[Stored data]
★ ★ ★ ★ ★

(** X12: with a physics agent but no main scene, [removeWorldFromPhysic]
    on a World that has a root node deletes the mechanisms and then
    raises [AttributeError] at the first body: the mechanisms stay
    deleted, nothing is rolled back and the material clean-up is not
    reached. *)
Theorem removeWorldFromPhysic_stops_after_mechanisms (s : Sim B) hp :
  phy (manager s) = Some hp ->
  ms (manager s) = None ->
  nodes (physical_scene (scene (world s))) <> [] ->
  exists out,
    removeWorldFromPhysic verbose s
    = Raises Py.AttributeError
        (after (map (fun m => phy_deleteComponent (mechanism_name m))
                    (mechanisms (physical_scene (scene (world s)))))
               out s).
Proof.
  intros Hphy Hms Hne. unfold removeWorldFromPhysic.
  rewrite (bind_Returns _ _ s tt _ (verbose_print_effect verbose _ s)).
  set (s0 := after [] (said verbose "REMOVE PHYSICAL WORLD...") s).
  unfold bind at 1. unfold get_world.
  change (world s0) with (world s).
  set (dels := map (fun m => phy_deleteComponent (mechanism_name m))
                   (mechanisms (physical_scene (scene (world s))))).
  assert (Em : for_each (mechanisms (physical_scene (scene (world s))))
                 (fun mechanism =>
                    _ <- deref phy ;;
                    call (phy_deleteComponent (mechanism_name mechanism))) s0
               = Returns tt (after dels [] s0)).
  { unfold dels. generalize s0 (eq_refl : manager s0 = manager s).
    induction (mechanisms (physical_scene (scene (world s)))) as [|m l IHl];
      intros t Ht.
    - simpl. now rewrite after_nil.
    - rewrite for_each_cons.
      rewrite (bind_Returns _ _ t tt
                 (after [phy_deleteComponent (mechanism_name m)] [] t)).
      + rewrite IHl by exact Ht. simpl map. rewrite after_after.
        reflexivity.
      + unfold bind, deref. rewrite Ht, Hphy.
        unfold call, after. simpl. now rewrite app_nil_r. }
  rewrite (bind_Returns _ _ s0 tt _ Em).
  destruct (nodes (physical_scene (scene (world s)))) as [|root rest];
    [contradiction|].
  destruct (removeRigidBodyChildren_without_scene root (after dels [] s0) Hms)
    as [out E].
  exists (said verbose "REMOVE PHYSICAL WORLD..." ++ out).
  rewrite (bind_Raises _ _ _ Py.AttributeError
             (after [] out (after dels [] s0))).
  - unfold s0. rewrite !after_after. simpl. now rewrite app_nil_r.
  - rewrite for_each_cons. now apply bind_Raises.
Qed.

End Outcomes.

(** ** Properties of the agents, the wiring and the viewer *)

Module LifecycleFacts.

Import Lifecycle.

Section Facts.

Context {B : Type} `{Backend B}.
Variables Real Disp : Type.
Variables r0 r1 : Real.
Variable scene_name : string.
Variable verbose : bool.

Local Abbreviation State := (@Life B Real Disp).

Lemma running_app (l1 l2 : list (Op Real Disp)) a was :
  running (l1 ++ l2) a was = running l2 a (running l1 a was).
Proof.
  revert was. induction l1 as [|o l1 IH]; intros was; [reflexivity|].
  destruct o; simpl; apply IH.
Qed.

Lemma peers_app (l1 l2 : list (Op Real Disp)) p acc :
  peers (l1 ++ l2) p acc = peers l2 p (peers l1 p acc).
Proof.
  revert acc. induction l1 as [|o l1 IH]; intros acc; [reflexivity|].
  destruct o; simpl; try apply IH.
  - destruct (same_port p p0); [apply IH|].
    destruct (same_port p q); apply IH.
  - destruct (same_port p p0); apply IH.
Qed.

Ltac run_life :=
  unfold main, createAllAgents, createAndConnectGraphicAgent,
    createClockAgent, createPhysicAgent, createGraphicAgent,
    connectClockToPhysic, connectGraphToPhysic, disconnectGraphFromPhysic,
    startAgents, stopAgents, startSimulation, stopSimulation,
    tell, lift, verbose_print.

★ ★ ★ ★ ★

Aim of the exercise: Scan the records for the string "call" and report each line where it occurs.

Task result:
                    call (phy_deleteComponent (mechanism_name mechanism))) s0
        unfold call, after. simpl. now rewrite app_nil_r. }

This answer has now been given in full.